Ainsi, c'est au législateur qu'il appartient de déterminer, pour chaque scrutin, les dispositions qui lui paraissent appropriées, sans que la Constitution, depuis la loi constitutionnelle du 8 juillet 1999, n'y mette d'obstacle mais sans que la Constitution ne lui impose non plus d'adopter des mesures déterminées. Il est, par suite, loisible au législateur de modifier pour l'avenir les règles antérieurement édictées. On ne saurait, dès lors, déduire des dispositions de l'article 3 de la Constitution qu'elle s'opposeraient à ce que le législateur modifie pour l'avenir les règles applicables à un mode de scrutin déterminé au motif que cette modification serait susceptible d'avoir pour conséquence une moindre représentation des femmes. En d'autres termes, il ne peut être sérieusement soutenu que la loi constitutionnelle du 8 juillet 1999 aurait pour effet d'instaurer une sorte d'effet « cliquet » interdisant désormais au législateur de revenir sur le choix, qu'il est normalement libre d'opérer selon ce qui lui paraît le plus approprié, entre scrutin majoritaire et scrutin proportionnel.

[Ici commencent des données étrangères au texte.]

Lemma visits_free : starts_first r && ends_last r = false -> exists p, search = Some (Ok p (ComputeRoute p (roundtrip r))) /\ asked_for r p.
Proof using Hacc Hr diagonal.
  intros Hb. pose proof many. pose proof (accepted_table r Hacc many_locations) as Ht0.
  assert (exists t p, manipulate_table (starts_first r) (ends_last r) (roundtrip r) 0 (n - 1) (mkDistTable (durations r) n) = Some t /\ find_trip n t = Some p /\ p ≡ₚ seqZ 0 n) as (t & p & Et & Ep & Hp).
  { unfold manipulate_table. rewrite Hb. destruct (negb (roundtrip r) && starts_first r); [|destruct (negb (roundtrip r) && ends_last r)].
    - destruct (FS_table n _ _ 0 ltac:(lia) Ht0) as (t & Et & Ht). destruct (changed_free t _ Ht) as (p & Ep & Hp). by exists t, p.
    - destruct (FE_table n _ _ (n - 1) ltac:(lia) Ht0) as (t & Et & Ht). destruct (changed_free t _ Ht) as (p & Ep & Hp). by exists t, p.
    - destruct (changed_free (mkDistTable (durations r) n) (fun _ _ => false) Ht0) as (p & Ep & Hp). by exists (mkDistTable (durations r) n), p. }
  step_opt Et. step_opt Ep. eexists. split; [done|]. assert (0 ∈ p) as H0 by (rewrite Hp; apply seqZ_ids; lia). assert (n - 1 ∈ p) as Hl by (rewrite Hp; apply seqZ_ids; lia).
  assert (forall k, rotate_to k p ≡ₚ seqZ 0 n) as Hk by (intros k; by rewrite rotate_to_Permutation).
  unfold asked_for, rotate_trip, starts_first, ends_last in *. destruct (source r), (destination r); try done; simpl negb; simpl orb; cbv iota.
  - split; [apply Hk|by apply rotate_to_head].
  - destruct (roundtrip r); simpl negb; cbv iota; (split; [apply Hk|]); [by apply rotate_to_head|by apply rotate_after_last].
  - split; [apply Hk|by apply rotate_to_head].
Qed.
End visits.

(** C38: A trip request that passes the checks, with ten or more locations and
    durations below 2^27 between them, none from a location to itself, is answered
    with an order of all locations that starts and ends as the request says:
    farthest insertion never runs out of places, and between fixed ends it
    never inserts a location outside of them. *)
Theorem trip_visits_all (r : TripRequest) : accepted r = true -> BF_MAX_FEASIBLE <= coordinates_size r < 2 ^ 31 ->
  (forall u, 0 <= u < coordinates_size r -> duration_between r u u = 0) ->
  exists p, HandleRequest r = Some (Ok p (ComputeRoute p (roundtrip r))) /\ asked_for r p.
Proof.
  intros Hacc Hr Hdiag. rewrite accepted_request by (done || unfold BF_MAX_FEASIBLE in Hr; lia). destruct (starts_first r && ends_last r) eqn:Eb.
  - by apply visits_between.
  - by apply visits_free.
Qed.

(** Ten locations on a line, one minute apart. *)
Definition line_request : TripRequest :=
  mkTripRequest true true First Last false 10 100 true true 10 (u ← seqZ 0 10; v ← seqZ 0 10; [600 * Z.abs (u - v)]).

Lemma trip_visits_all_witness :
  (exists p, HandleRequest line_request = Some (Ok p (ComputeRoute p false)) /\ asked_for line_request p) /\
  HandleRequest line_request = Some (Ok (seqZ 0 10) (seqZ 0 10)).
Proof.
  split; [|by vm_compute]. apply (trip_visits_all line_request); [by vm_compute|split; by vm_compute|].
  intros u Hu%seqZ_ids. revert u Hu. apply Forall_forall. vm_compute. repeat (constructor; [done|]). constructor.
Defined.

Au surplus, on peut relever que la modification du mode de scrutin sénatorial, décidée par les articles 5 et 6 de la loi déférée, n'a pas pour objet ni, par elle-même, pour effet de réduire la proportion de femmes élues au Sénat. Les dispositions critiquées n'ont pas un tel effet direct et nécessaire, pas davantage que n'en avait la modification du mode scrutin applicable aux élections des membres du Parlement européen, que le Conseil constitutionnel a jugée conforme à la Constitution (décision n°2003-468 DC du 3 avril 2003, considérant n°46).
III/ Sur l'article 7
A/ L'article 7 de la loi déférée, issu d'un amendement parlementaire, a modifié l'article 52-3 du code électoral pour préciser que le libellé et la dimension des caractères des bulletins de vote doivent être conformes aux prescriptions édictées pour chaque catégorie d'élections, les bulletins de vote pour les élections au scrutin majoritaire ne pouvant comporter aucun autre nom propre que celui du ou des candidats, ceux pour les élections au scrutin de liste pouvant prendre une même dénomination qui peut être le nom d'un parti politique ou celui de son représentant.
Les sénateurs, auteurs du second recours, soutiennent que cet article est dépourvu de tout lien avec les autres dispositions de la loi déférée et qu'il ne pouvait, par suite, être adopté sans méconnaître les limites imparties au droit d'amendement. Ils soutiennent, en outre, que la disposition critiquée porte atteinte au principe d'égalité, en ce qu'elle instaure deux règles différentes selon que l'élection a lieu au scrutin majoritaire ou au scrutin de liste sans qu'existent de différences objectives de situation entre ces deux modes de scrutin, ni de motif d'intérêt général en rapport avec l'objet de la loi.
B/ Une telle argumentation pourra être écartée.
1/ Le grief mettant en cause les conditions d'adoption de cet article 7 n'est pas fondé.
On sait qu'en vertu des dispositions combinées des articles 39, 44 et 45 de la Constitution le droit d'amendement peut s'exercer, réserve faite des dispositions particulières applicables après la réunion de la commission mixte paritaire à chaque stade de la procédure législative, à la condition que les adjonctions et modifications apportées au texte en cours de discussion ne soient pas dépourvues de tout lien avec l'objet du texte soumis au Parlement (voir notamment la décision n°2001-455 DC du 12 janvier 2002 ; la décision n°2002-459 DC du 22 août 2002 ; la décision n°2003-472 DC du 26 juin 2003).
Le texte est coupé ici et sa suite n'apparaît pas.